*** Opening Data for the task ***
(* ===== verification/RseAlloc.v ===== *)
(** * The register stack: allocation

    Writes of general registers and [alloc].  An allocation makes room by
    storing dirty registers, resizes the frame and brings the registers that
    join it into view; when a store faults or an interrupt is taken the frame
    is the old one and the stack is unchanged. *)
From stdpp Require Import list.
From S2P Require Import Prelude Arch Env Alat Registers Interrupt RseMap RseRnat RseOps RsePart RseSteps RseLoads RseFrames RseReturns.
Local Open Scope Z_scope.

(** ** Writing a register *)

Lemma mark_dirty_spec e r :
  bmap (rse_gr_dirty (rse e)) -> 0 <= r < 128 ->
  exists dm, ia64_rse_mark_gr_dirty e r = e <| rse; rse_gr_dirty := dm |> /\ bmap dm /\
    forall v, 0 <= v < 96 -> bm_get dm v = bm_get (rse_gr_dirty (rse e)) v || (r =? 32 + v).
Proof.
  intros Hb Hr. unfold ia64_rse_mark_gr_dirty. change IA64_STACKED_GR_BASE with 32. change IA64_GR_COUNT with 128.
  destruct (Z.leb_spec 32 r); cbn [andb].
  - destruct (Z.ltb_spec r 128); [|lia]. exists (bm_set (rse_gr_dirty (rse e)) (r - 32)).
    split_and!; [done|by apply bmap_set; [|lia]|]. intros v Hv. rewrite bm_get_set, orb_comm; [|rewrite (proj1 Hb); lia|lia].
    f_equal. apply bool_ext. rewrite !Z.eqb_eq. lia.
  - exists (rse_gr_dirty (rse e)). split_and!; [by destruct e as [???????????????????????[]???]|done|].
    intros v Hv. destruct (Z.eqb_spec r (32 + v)); [lia|]. by rewrite orb_false_r.
Qed.

Lemma write_gr_eq r x b e :
  bmap (nat_ e) -> bmap (rse_gr_dirty (rse e)) -> length (gr e) = 128%nat -> 0 < r < 128 ->
  exists n dm, write_gr r x b e = e <| gr @ r := x |> <| nat_ := n |> <| rse; rse_gr_dirty := dm |> /\
    bmap n /\ bmap dm /\
    (forall j, 0 <= j < 128 -> bm_get n j = if r =? j then b else bm_get (nat_ e) j) /\
    forall v, 0 <= v < 96 -> bm_get dm v = bm_get (rse_gr_dirty (rse e)) v || (r =? 32 + v).
Proof.
  intros [Hl Hu] Hd Hg Hr. unfold write_gr. set (e1 := e <| gr @ r := x |>).
  destruct (gr_nat_set_spec e1 r b Hl Hu ltac:(lia)) as (n & -> & Hn & Hnu & Hget). set (e2 := e1 <| nat_ := n |>).
  destruct (mark_dirty_spec e2 r Hd ltac:(lia)) as (dm & -> & Hdm & Hdget). exists n, dm.
  split_and!; try done. intros j Hj. apply Hget. lia.
Qed.

(** Register [r] of the frame takes the value; every other stacked register
    keeps its own. *)
Lemma written_content r x (b : bool) e n dm :
  views_wf e -> 0 < r < 128 ->
  (forall j, 0 <= j < 128 -> bm_get n j = if r =? j then b else bm_get (nat_ e) j) ->
  (forall v, 0 <= v < 96 -> bm_get dm v = bm_get (rse_gr_dirty (rse e)) v || (r =? 32 + v)) ->
  let s := e <| gr @ r := x |> <| nat_ := n |> <| rse; rse_gr_dirty := dm |> in
  forall p, 0 <= p < 96 ->
    content s p = if (32 <=? r) && (r <? 32 + cfm_sof e) && (p =? ia64_rse_virt_to_phys e (r - 32)) then (x, b)
                  else content e p.
Proof.
  intros Hw Hr Hn Hd s p Hp. pose proof (vw_frame _ Hw) as Hf. unfold content.
  change (ia64_rse_phys_to_virt s p) with (ia64_rse_phys_to_virt e p).
  pose proof (phys_to_virt_range e p Hf Hp) as Hv. pose proof (virt_to_phys_to_virt e p Hf Hp) as Hvp.
  set (v := ia64_rse_phys_to_virt e p) in *. clearbody v. unfold frame_dirty_bit.
  change (rse_gr_dirty (rse s)) with dm. change (cfm_sof s) with (cfm_sof e). rewrite Hd by done.
  change (gr s) with (aset (gr e) r x). change (nat_ s) with n. rewrite Hn by lia.
  change (rse_pgr (rse s)) with (rse_pgr (rse e)). change (rse_pgr_nat (rse s)) with (rse_pgr_nat (rse e)).
  rewrite aget_aset by (rewrite (vw_gr _ Hw); lia). destruct (Z.eqb_spec r (32 + v)) as [E|E].
  - rewrite orb_true_r. cbn [andb]. replace (r - 32) with v by lia. rewrite Hvp, Z.eqb_refl, andb_true_r.
    destruct (Z.leb_spec 32 r); [|lia]. cbn [andb]. destruct (Z.ltb_spec v (cfm_sof e)), (Z.ltb_spec r (32 + cfm_sof e));
      try lia; [done|]. by rewrite andb_false_r.
  - rewrite orb_false_r. destruct (Z.leb_spec 32 r), (Z.ltb_spec r (32 + cfm_sof e)); cbn [andb]; try done.
    destruct (Z.eqb_spec p (ia64_rse_virt_to_phys e (r - 32))) as [Ep|]; [|done]. exfalso. apply E.
    rewrite <- Hvp in Ep. pose proof (wf_sof _ Hf). apply virt_to_phys_inj in Ep; (done || lia).
Qed.

Lemma write_gr_spec r x b e :
  shape e -> uint 64 x -> 0 < r < 128 ->
  let s := write_gr r x b e in
  shape s /\ frame_part s = frame_part e /\ outer s = outer e /\ ar s = ar e /\
  forall p, 0 <= p < 96 ->
    content s p = if (32 <=? r) && (r <? 32 + cfm_sof e) && (p =? ia64_rse_virt_to_phys e (r - 32)) then (x, b)
                  else content e p.
Proof.
  intros Hsh Hx Hr. cbv zeta. pose proof (sp_views _ Hsh) as Hw.
  destruct (write_gr_eq r x b e (vw_nat _ Hw) (vw_dirty _ Hw) (vw_gr _ Hw) Hr) as (n & dm & -> & Hn & Hdm & Hget & Hdget).
  pose proof (written_content r x b e n dm Hw Hr Hget Hdget) as Hc. cbv zeta in Hc. split_and!; [|done|done|done|done].
  set (s := e <| gr @ r := x |> <| nat_ := n |> <| rse; rse_gr_dirty := dm |>). destruct Hsh as [_ Hco Hok Hsol Hrrb Hpg Hgr].
  split; try done.
  - destruct Hw as [[] ? ? ? ? ?]. split; try done; try by split. change (length (aset (gr e) r x) = 128%nat).
    by rewrite aset_length.
  - intros v Hv. change (cfm_sof s) with (cfm_sof e) in Hv. pose proof (wf_sof _ (vw_frame _ Hw)).
    unfold frame_dirty_bit. change (rse_gr_dirty (rse s)) with dm. change (cfm_sof s) with (cfm_sof e).
    rewrite Hdget by lia. intros Hnd. apply andb_false_iff in Hnd as [[Hd0 Er]%orb_false_iff|Hlt%Z.ltb_ge]; [|lia].
    apply Z.eqb_neq in Er. unfold view. change (gr s) with (aset (gr e) r x). change (nat_ s) with n.
    rewrite aget_aset_ne, Hget by lia. destruct (Z.eqb_spec r (32 + v)); [done|].
    apply (Hco v Hv). unfold frame_dirty_bit. by rewrite Hd0.
  - by apply (rnat_part_ok e).
  - intros r' Hr'. change (gr s) with (aset (gr e) r x). rewrite aget_aset by (rewrite (vw_gr _ Hw); lia).
    case_match; [done|by apply Hgr].
Qed.

Section alloc.
Context {W : Type} `{World : RseWorld W} `{Laws : !RseWorldLaws W}.

Local Abbreviation clean := (rse_has_clean_partition (@cpu_class W World)).

(** The copy out of the frame changes nothing of the stack. *)
Lemma filed_frame e s :
  filed e s ->
  frame_part s = frame_part e /\ ar s = ar e /\ marker_part s = marker_part e /\ gr s = gr e /\ nat_ s = nat_ e /\
  (cfm_sof s, cfm_sor s, cfm_rrb_gr s, rse_bol (rse s)) = (cfm_sof e, cfm_sor e, cfm_rrb_gr e, rse_bol (rse e)).
Proof. intros [_ _ _ _ _ ->]. done. Qed.

Lemma sync_out_inv cl K e :
  rse_inv cl K e ->
  let s := ia64_rse_sync_frame_out e in
  rse_inv cl K s /\ frame_part s = frame_part e /\ (forall p, 0 <= p < 96 -> content s p = content e p) /\
  count_part s = count_part e /\ rnat_part s = rnat_part e /\
  mode_part s = mode_part e /\ rse_gr_dirty (rse s) = [0; 0] /\ ar s = ar e.
Proof.
  intros Hi. destruct (sync_out_filed cl K e Hi) as (Hfd & Hw & Hc). cbv zeta.
  generalize dependent (ia64_rse_sync_frame_out e). intros s Hfd Hw Hc.
  destruct (filed_outer _ _ Hfd) as [Ho Hl]. destruct (outer_inv _ _ Ho) as (Er & Ec & Em).
  destruct (filed_frame _ _ Hfd) as (Ef & Ea & Emk & Eg & En & Ecfm). pose proof Hfd as [Hd _ _ Hfile Hp _].
  pose proof Emk as [= El Erf Erp]. pose proof Ecfm as [= Es Eo Erg Eb].
  split_and!; try done.
  - apply inv_shape. split; [|apply (count_part_of cl K s e); [done|done|apply Hi]].
    split; rewrite ?Eg, ?El, ?Es, ?Erf, ?Erp; try done; try apply Hi. apply (rnat_part_ok e); [done|apply Hi].
  - intros p Hpr. rewrite content_clean by (done || apply Hw). by apply Hfile.
Qed.

Lemma sync_out_steady mode K base sg (s s0 : rse_sys W) :
  stack mode K base sg s -> senv s0 = ia64_rse_sync_frame_out (senv s) -> same_mem s s0 ->
  stack mode K base sg s0 /\ frame_part (senv s0) = frame_part (senv s) /\
  (forall p, 0 <= p < 96 -> content (senv s0) p = content (senv s) p) /\ count_part (senv s0) = count_part (senv s) /\
  mode_part (senv s0) = mode_part (senv s) /\ rse_gr_dirty (rse (senv s0)) = [0; 0] /\ ar (senv s0) = ar (senv s).
Proof.
  intros Hs E Hm. destruct (sync_out_inv clean K (senv s) (st_inv _ _ _ _ _ Hs)) as (Hi & Hf & Hcont & Hc & Hr & Hmo & Hd & Ha).
  rewrite <- E in Hi, Hf, Hcont, Hc, Hr, Hmo, Hd, Ha. split_and!; try done.
  apply (stack_same mode K base sg s); try done. apply (nats_part _ _ _ _ _ (senv s)); [done|apply Hs].
Qed.

(** Room for the new frame: the state before the last change of the counts is
    one of the stack, and that change only redistributes the registers. *)
Record roomy (mode : bool * Z) (K base : Z) (sg : Z -> Z * bool) (s : rse_sys W) (sof' : Z) (s' : rse_sys W) : Prop := {
  rm_part : part_ok clean K sof' (rse_dirty (rse (senv s'))) (rse_dirty_nat (rse (senv s')))
    (rse_clean (rse (senv s'))) (rse_clean_nat (rse (senv s'))) (rse_invalid (rse (senv s')))
    (ar_bsp (senv s')) (ar_bspstore (senv s'));
  rm_before : exists s1, stack mode K base sg s1 /\ same_frame (senv s) (senv s1) /\
    mode_part (senv s1) = mode /\ same_mem s1 s' /\ view_part (senv s') = view_part (senv s1) /\
    marker_part (senv s') = marker_part (senv s1) /\ rnat_part (senv s') = rnat_part (senv s1) /\
    rse_dirty (rse (senv s')) = rse_dirty (rse (senv s1)) /\ rse_clean (rse (senv s')) <= rse_clean (rse (senv s1)) /\
    ar_bspstore (senv s') = ar_bspstore (senv s1);
  rm_mode : mode_part (senv s') = mode;
  rm_dirty : 0 <= rse_dirty (rse (senv s')) <= rse_dirty (rse (senv s));
  rm_pfs : ar_pfs (senv s') = ar_pfs (senv s)
}.

Lemma new_frame_spec mode K base sg (s : rse_sys W) g :
  let e := senv s in
  stack mode K base sg s -> mode_part e = mode -> 0 <= rse_dirty (rse e) -> 0 <= cfm_sof e + g <= 96 ->
  top_ok (K + (cfm_sof e + g)) ->
  ensures (ia64_rse_new_frame g s) (fun _ s' => roomy mode K base sg s (cfm_sof e + g) s')
    (fun _ s' => stack mode K base sg s' /\ same_frame e (senv s') /\ 0 <= rse_dirty (rse (senv s'))).
Proof.
  intros e Hs Hmode Hd Hsof Htop. pose proof (st_inv _ _ _ _ _ Hs) as Hi. fold e in Hi.
  pose proof (ri_part _ _ _ Hi) as P. unfold part_of in P. destruct (inv_counts Hi) as (Hsum & _ & _ & Hc & Hv & _).
  unfold ia64_rse_new_frame. apply ensures_getenv. cbv zeta. fold e.
  destruct (Z.leb_spec g (rse_invalid (rse e))) as [Hg|Hg].
  { cbn [ensures modenv mmod]. split; [apply (part_use_invalid P); done| |done|split; [done|apply Z.le_refl]|done].
    exists s. split_and!; try done; apply same_frame_refl || apply Z.le_refl. }
  destruct (Z.leb_spec (g - rse_invalid (rse e)) (rse_clean (rse e))) as [Hg2|Hg2].
  { cbn [ensures modenv mmod]. set (c' := rse_clean (rse e) - (g - rse_invalid (rse e))).
    assert (Es : cfm_sof e + g = 96 - rse_dirty (rse e) - c') by (unfold c'; lia). rewrite Es in Htop |- *.
    split; [apply (part_reuse_clean P c'); (done || unfold c'; lia)| |done|split; [done|apply Z.le_refl]|done].
    exists s. split_and!; try done; try apply same_frame_refl. change (c' <= rse_clean (rse e)). unfold c'. lia. }
  eapply ensures_bind.
  { apply (new_frame_loop_spec mode K base sg); [done|done|fold e; lia|done|]. fold e. unfold dirty_words.
    pose proof (part_complete P Hd). lia. }
  fold e. intros [] s1 (Hs1 & Hm1 & Hf1 & Hd1). cbn [ensures modenv mmod].
  pose proof (ri_part _ _ _ (st_inv _ _ _ _ _ Hs1)) as P1. unfold part_of in P1.
  destruct (inv_counts (st_inv _ _ _ _ _ Hs1)) as (_ & _ & _ & Hc1 & _).
  assert (Es : cfm_sof e + g = 96 - rse_dirty (rse (senv s1))) by lia. rewrite Es in Htop |- *.
  split; [apply (part_take_rest P1); [lia|done]| |done| |exact (sf_pfs _ _ Hf1)].
  - exists s1. split_and!; try done.
  - change (0 <= rse_dirty (rse (senv s1)) <= rse_dirty (rse e)). lia.
Qed.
*** Closing Data for the task ***
__Your objective__: In the material above, locate the line containing "(** * The register stack: allocation" and the line containing "destruct (Z.leb_spec 32 r); cbn [andb].". Transcribe exactly those two lines and every line between them, and nothing more.

__Solution to the exercise__:
(** * The register stack: allocation

    Writes of general registers and [alloc].  An allocation makes room by
    storing dirty registers, resizes the frame and brings the registers that
    join it into view; when a store faults or an interrupt is taken the frame
    is the old one and the stack is unchanged. *)
From stdpp Require Import list.
From S2P Require Import Prelude Arch Env Alat Registers Interrupt RseMap RseRnat RseOps RsePart RseSteps RseLoads RseFrames RseReturns.
Local Open Scope Z_scope.

(** ** Writing a register *)

Lemma mark_dirty_spec e r :
  bmap (rse_gr_dirty (rse e)) -> 0 <= r < 128 ->
  exists dm, ia64_rse_mark_gr_dirty e r = e <| rse; rse_gr_dirty := dm |> /\ bmap dm /\
    forall v, 0 <= v < 96 -> bm_get dm v = bm_get (rse_gr_dirty (rse e)) v || (r =? 32 + v).
Proof.
  intros Hb Hr. unfold ia64_rse_mark_gr_dirty. change IA64_STACKED_GR_BASE with 32. change IA64_GR_COUNT with 128.
  destruct (Z.leb_spec 32 r); cbn [andb].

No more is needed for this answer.